Licorice Pizza (2022) - Paul Thomas Anderson’s coming-of-age kick-starts 2022 with a nostalgic bang

Credit: allocine.fr

In the summer of 1973, a group of teenagers start a waterbed business. It quickly picks up, fuelled by their leader’s sheer energy (at times bordering on arrogance), the enthusiasm of his workers, and the immutable belief, in the sweltering sun, that anything is possible. Such is the joyous and optimistic tone of Licorice Pizza, the coming-of-age film of 2022 that asserts with the upmost conviction that there are no barriers to your dreams if you just put your mind to it.

Straight out of the mind of Paul Thomas Anderson, who previously gave us the sultry and intense likes of There Will Be Blood and Phantom Thread, Licorice Pizza belongs to a special group of feel-good films that succeed in making those who weren’t even born during the age of Bowie nostalgic about it. In an era where five years of experience is required for an entry-level job and warnings not to go out with strangers resonate across social media, Licorice Pizza is a breath of fresh air, a period rife with opportunities and experiences, in which a budding actress can audition for a feature film within days of signing on with an agency and a pimpled, albeit brilliant, fifteen year old can set up various businesses without being laughed at in his face. This fifteen year old is Gary Valentine, played by the extraordinary newcomer Cooper Hoffman (the son of the late Philip Seymour Hoffman), whose career as a child actor is slowly coming to an end and who seeks the next stage of his life. Skipping teenage activities, Gary swiftly moves onto the adult square, hiring models to pose semi-naked on his waterbeds and becoming attracted to sullen twenty five year old Alana Kane (an equally extraordinary Alana Haim, of the band HAIM). The two meet during a yearbook photo session at Gary’s high school, where Alana is assisting the photographer by walking down the line of students asking if they want a mirror. She is amused at Gary’s advances, then all at once curious, flattered and depressed when she realises he is serious. The two start to spend time with each other: Alana chaperones Gary to a New York TV special, one of his final on stage performances, and promptly holds hands – a sure sign of undying love for Gary – with his co-star, Lance (Booksmart’s Skyler Gisondo), kick-starting a series of back and forths, misunderstandings and jealousies that complicate and blur their relationship without nevertheless ever weakening its true core.

Credit: allocine.fr

Fun and light-hearted, Licorice Pizza comes across as a collage of events rather than a clear linear storyline: the summer stretches far out for its two protagonists, who jump from waterbeds to acting to politics to pinball games. Accompanying them are a variety of strange cameos that almost feel like vague hallucinatory trips: Tom Waits convinces Sean Penn’s drunk, flirtatious actor to ride a motorcycle through fire; Bradley Cooper, as hairdresser and producer Jon Peters, boyfriend of Barbra Streisand (“sand, like the ocean”), calmly threatens to murder Gary’s younger brother if he gets his waterbed setup wrong. There is no immediate meaning to any of these scenes, and yet they all come together in a medley of sunny events that are simply a delight to watch, fuelled by an excellent soundtrack with the likes of Nina Simone, Bing Crosby and David Bowie (a scene featuring Life On Mars? is no doubt one of the most spine-tingling sequences of the film, much like Anderson’s self-cut trailer, which syncs up lyric and image).

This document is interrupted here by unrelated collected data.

Lemma rewritten_hit f hit hit' d t :
  rewritten f hit d t -> (forall k r, rows d !! k = Some r -> hit k r = hit' k r) ->
  rewritten f hit' d t.
Proof.
  intros Ht Hh k. specialize (Ht k). inversion Ht as [r r' Hr Hk Hk'|]; subst; constructor.
  by rewrite <- (Hh k r).
Qed.

Lemma rewritten_refl f d : rewritten f (fun _ _ => false) d (rows d).
Proof. intros k. destruct (rows d !! k); by constructor. Qed.

Definition in_keys (ks : list UUID) (k : UUID) : bool := bool_decide (k ∈ ks).

Lemma wp_rewrite_listed (change : R -> R * list string) l :
  honest change -> (forall r, pk (change r).1 = pk r) ->
  forall d (Q : list (list string) -> Db -> Prop), wf d -> as_read l d ->
  (forall t, wf (set_rows t d) -> rewritten (fun r => (change r).1) (fun k _ => in_keys (pk <$> l) k) d t ->
     Q ((fun r => (change r).2) <$> l) (set_rows t d)) ->
  wp (rewrite_each change l) Q any_exn d.
Proof.
  intros Hh Hpk. induction l as [|r l IH]; intros d Q Hwf Hl HQ.
  { apply wp_ret. rewrite <- (set_rows_id d). apply HQ; [by rewrite set_rows_id|].
    eapply rewritten_hit; [apply rewritten_refl|done]. }
  pose proof Hl as [Hnd Hall]. rewrite fmap_cons in Hnd. apply NoDup_cons in Hnd as [Hnew _].
  apply Forall_cons in Hall as [Hr _].
  assert (Hstep : forall d1 r', wf d1 -> d1 = set_rows (<[pk r := r']> (rows d)) d ->
    written (fun r => (change r).1) r r' ->
    wp (rewrite_each change l) (fun ys d' => Q ((change r).2 :: ys) d') any_exn d1).
  { intros d1 r' Hwf1 Hd1 Hw. apply IH; [done| |].
    { eapply as_read_write; [done|]. intros k' Hk'. rewrite Hd1, rows_set. by apply lookup_insert_ne. }
    intros t Hwft Ht. rewrite Hd1, set_rows_twice in Hwft |- *. apply HQ; [done|].
    intros k. specialize (Ht k). unfold in_keys in *. rewrite Hd1, rows_set in Ht. rewrite fmap_cons.
    destruct (decide (k = pk r)) as [->|Hk].
    - rewrite lookup_insert_eq in Ht. inversion Ht as [x y Hxy Hx Hy|]; subst.
      rewrite bool_decide_false in Hxy by done. subst y. rewrite Hr. constructor.
      by rewrite bool_decide_true by by constructor.
    - rewrite lookup_insert_ne in Ht by done. inversion Ht as [x y Hxy Hx Hy|]; subst; constructor.
      rewrite (bool_decide_ext (k ∈ pk r :: (pk <$> l)) (k ∈ pk <$> l)); [done|].
      rewrite elem_of_cons. naive_solver. }
  apply wp_bind, wp_bind.
  assert (Hcont : forall d1 r', wf d1 -> d1 = set_rows (<[pk r := r']> (rows d)) d ->
    written (fun r => (change r).1) r r' ->
    wp (mret (change r).2) (fun y d' => wp (for_each l (fun row =>
      (if bool_decide ((change row).2 = []) then mret tt
       else update_row (pk row) (fun r => (change r).1) ;; mret tt) ;; mret (change row).2) ≫= fun ys => mret (y :: ys))
      Q any_exn d') any_exn d1).
  { intros d1 r' ???. apply wp_ret, wp_bind. eapply wp_mono; [by apply (Hstep d1 r')| |done].
    intros ys d' HQ'. by apply wp_ret. }
  case_bool_decide as Hc.
  - apply wp_ret. apply (Hcont d r); [done| |left; by rewrite (Hh r Hc)].
    rewrite insert_id by done. by rewrite set_rows_id.
  - apply wp_bind, wp_update_row; [done..| |].
    + intros r1 Hr1 Hid. rewrite Hr in Hr1. injection Hr1 as <-. apply wp_ret.
      apply (Hcont d r); [done| |by left]. rewrite insert_id by done. by rewrite set_rows_id.
    + intros r1 n Hr1 _ Hv. rewrite Hr in Hr1. injection Hr1 as <-. apply wp_ret.
      apply (Hcont _ (touch n (change r).1)); [by apply wf_put_row| |by right; exists n].
      unfold put_row. by rewrite pk_touch, Hpk.
Qed.

(** The rows a query selects, in any order. *)
Lemma wp_rewrite_selected (change : R -> R * list string) sel (R' : R -> R -> Prop)
    `{!forall x y, Decision (R' x y)} d (Q : list (list string) -> Db -> Prop) :
  honest change -> (forall r, pk (change r).1 = pk r) -> wf d ->
  (forall t cs, wf (set_rows t d) -> rewritten (fun r => (change r).1) (fun _ => sel) d t ->
     length cs = length (rows_where d sel) -> Q cs (set_rows t d)) ->
  wp (rewrite_each change (merge_sort R' (rows_where d sel))) Q any_exn d.
Proof.
  intros Hh Hpk Hwf HQ.
  destruct (as_read_batch (length (merge_sort R' (rows_where d sel))) R' sel d Hwf) as [Hl Hsel].
  rewrite firstn_all in Hl, Hsel. apply wp_rewrite_listed; [done..|]. intros t Hwft Ht.
  apply HQ; [done| |by rewrite length_fmap, merge_sort_Permutation].
  eapply rewritten_hit; [exact Ht|]. intros k r Hr. unfold in_keys.
  pose proof (wf_pk d k r Hwf Hr) as Hk. destruct (sel r) eqn:Hs.
  - apply bool_decide_true. rewrite <- Hk. apply list_elem_of_fmap_2.
    rewrite merge_sort_Permutation. apply elem_of_rows_where. eauto.
  - apply bool_decide_false. intros (r' & Hk' & Hr')%list_elem_of_fmap.
    destruct Hl as [_ Hl]. rewrite Forall_forall in Hl, Hsel. specialize (Hl r' Hr').
    rewrite <- Hk' in Hl. rewrite Hr in Hl. injection Hl as ->. by rewrite (Hsel r' Hr') in Hs.
Qed.

End Rewriting.

(** ** What the providers make of a row *)

Ltac plain_row :=
  cbv zeta; cbn [in_turn]; repeat first
    [ rewrite when_row | rewrite set_if_changed_row by (by intros []) | progress cbn [in_turn fst] ].

Section RowsOfProviders.

Lemma audit_row sn e :
  (AuditErasure._minimise_audit_event sn e).1 =
  AuditEvent.mk (AuditEvent.id e)
    (if is_user (AuditErasure.subject_user_id sn) (AuditEvent.actor_user_id e) then None
     else AuditEvent.actor_user_id e)
    (AuditEvent.category e) (AuditEvent.action e) (AuditEvent.target_type e)
    (if AuditErasure._is_subject_target sn e then None else AuditEvent.target_id e)
    None None None None (AuditEvent.legal_hold_until e) (AuditEvent.created_at e).
Proof.
  unfold AuditErasure._minimise_audit_event. plain_row.
  destruct e; simpl. by destruct (is_user _ _), (AuditErasure._is_subject_target _ _).
Qed.

Lemma audit_honest sn : honest (AuditErasure._minimise_audit_event sn).
Proof. honest_solve. Qed.

(** *** The outbox *)

(** Nothing but the safe keys and the markers. *)
Definition erased_payload (payload : json) : Prop :=
  exists fields, payload = JObj fields /\
    Forall (fun kv => OutboxErasure.is_safe_key kv.1 = true \/ kv.1 = "sensitive_payload_scrubbed"%string
                      \/ kv.1 = "privacy_erasure_scrubbed"%string) fields.

Lemma scrubbed_fields payload :
  Forall (fun kv => OutboxErasure.is_safe_key kv.1 = true \/ kv.1 = "sensitive_payload_scrubbed"%string
                    \/ kv.1 = "privacy_erasure_scrubbed"%string) (OutboxErasure._scrubbed_payload payload).
Proof.
  unfold OutboxErasure._scrubbed_payload. apply Forall_app. split.
  - apply List.Forall_forall. intros kv [_ Hk]%filter_In. by left.
  - by do 2 (apply Forall_cons; split; [simpl; auto|]).
Qed.

Lemma scrub_payload_erased s :
  erased_payload (OutboxEvent.payload_json (OutboxErasure.scrub_payload s).1).
Proof.
  unfold OutboxErasure.scrub_payload. cbv zeta.
  destruct (OutboxErasure.same_payload _ _) eqn:Hs; [|eexists; split; [done|apply scrubbed_fields]].
  destruct (OutboxEvent.payload_json s.1) as [| | | | |fields] eqn:Hp; try done.
  exists fields. split; [done|]. simpl in Hs. apply andb_prop in Hs as [Hs _].
  rewrite forallb_forall in Hs. apply List.Forall_forall. intros kv Hkv.
  specialize (Hs kv Hkv). apply bool_decide_eq_true in Hs.
  pose proof (scrubbed_fields (JObj fields)) as Hf. rewrite Forall_forall in Hf. by apply Hf.
Qed.

Lemma erased_no_email payload : erased_payload payload -> payload_email payload = None.
Proof.
  intros (fields & -> & Hf). simpl.
  destruct (List.find _ fields) as [[k v]|] eqn:Hfind; [|done].
  apply find_some in Hfind as [Hin Hk]. apply String.eqb_eq in Hk. simpl in Hk. subst k.
  rewrite List.Forall_forall in Hf. destruct (Hf _ Hin) as [|[|]]; discriminate.
Qed.

Lemma tracks_scrub_payload : tracks OutboxErasure.scrub_payload.
Proof.
  intros s. unfold OutboxErasure.scrub_payload. cbv zeta. destruct (OutboxErasure.same_payload _ _); [done|].
  simpl. rewrite length_app. simpl. split; lia.
Qed.

Lemma outbox_honest : honest OutboxErasure._scrub_outbox_event.
Proof.
  intros e. unfold OutboxErasure._scrub_outbox_event. cbv zeta. apply tracks_silent.
  repeat first [apply tracks_scrub_payload | progress tracks_solve].
Qed.

Lemma scrub_payload_row s :
  exists p, (OutboxErasure.scrub_payload s).1 = OutboxEvent.set_payload_json p s.1 /\ erased_payload p.
Proof.
  exists (OutboxEvent.payload_json (OutboxErasure.scrub_payload s).1).
  split; [|apply scrub_payload_erased]. unfold OutboxErasure.scrub_payload. cbv zeta.
  destruct (OutboxErasure.same_payload _ _); [by destruct s as [[] ?]|done].
Qed.

Lemma outbox_row e :
  let e' := (OutboxErasure._scrub_outbox_event e).1 in
  OutboxEvent.id e' = OutboxEvent.id e /\ OutboxEvent.event_type e' = OutboxEvent.event_type e /\
  OutboxEvent.aggregate_id e' = OutboxEvent.aggregate_id e /\
  erased_payload (OutboxEvent.payload_json e') /\
  OutboxEvent.status e' = (if bool_decide (OutboxEvent.status e = OutboxStatus.PENDING)
                           then OutboxStatus.FAILED else OutboxEvent.status e).
Proof.
  unfold OutboxErasure._scrub_outbox_event. plain_row.
  destruct (scrub_payload_row (e, [])) as (p & -> & Hp). destruct e as [? ? ? ? ? st ? ? ? ? ? le ? ?]. simpl.
  destruct st, le as [le|]; simpl; try destruct (String.eqb le _); done.
Qed.

(** *** The other tables *)

Lemma invite_row u email n i :
  let i' := (InviteErasure._anonymise_invite u email n i).1 in
  let anonymise := InviteErasure._invite_email_matches_subject i email && negb (is_scrubbed_invite i) in
  Invite.id i' = Invite.id i /\ Invite.organisation_id i' = Invite.organisation_id i /\
  Invite.email i' = (if anonymise then scrubbed_invite_email (Invite.id i) else Invite.email i) /\
  Invite.token_hash i' = (if anonymise then scrubbed_invite_token_hash (Invite.id i)
                          else Invite.token_hash i) /\
  Invite.status i' = (if anonymise && bool_decide (Invite.status i = InviteStatus.PENDING)
                      then InviteStatus.REVOKED else Invite.status i) /\
  Invite.revoked_by_user_id i' = (if is_user u (Invite.revoked_by_user_id i) then None
                                  else Invite.revoked_by_user_id i).
Proof.
  unfold InviteErasure._anonymise_invite. plain_row.
  destruct i; simpl. destruct (_ && _), (is_user _ _), (bool_decide _); simpl; done.
Qed.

Though it is a little snapshot of joy, Licorice Pizza doesn’t try to romanticise the 70s either. Maybe Gary can effortlessly start a business, but there are nevertheless subtle scenes of political issues and problematic behaviour, ranging from groping (the photographer vulgarly smacking Alana’s bum as she walks past him), shame at one’s sexuality (in which Alana acts as a beard for a political candidate’s boyfriend) to an oil crisis that culminates in a very tense van ride. Anderson is honest about the times, realistic about its highs just as much as its lows. Everything feels real about Licorice Pizza: Haim’s real-life family portraying her onscreen one; hesitant dialogue, hesitant reactions; the fact that sometimes, you fall in love with the most inconceivable person. More importantly, it doesn’t pretend to be more than it is: the tale of a formative summer, dotted with events that seem almost quotidian to its characters, but are nevertheless extraordinary. And perhaps, in the end, this is what remains from Licorice Pizza: a vague, blurry memory of something that, at the time, was truly special.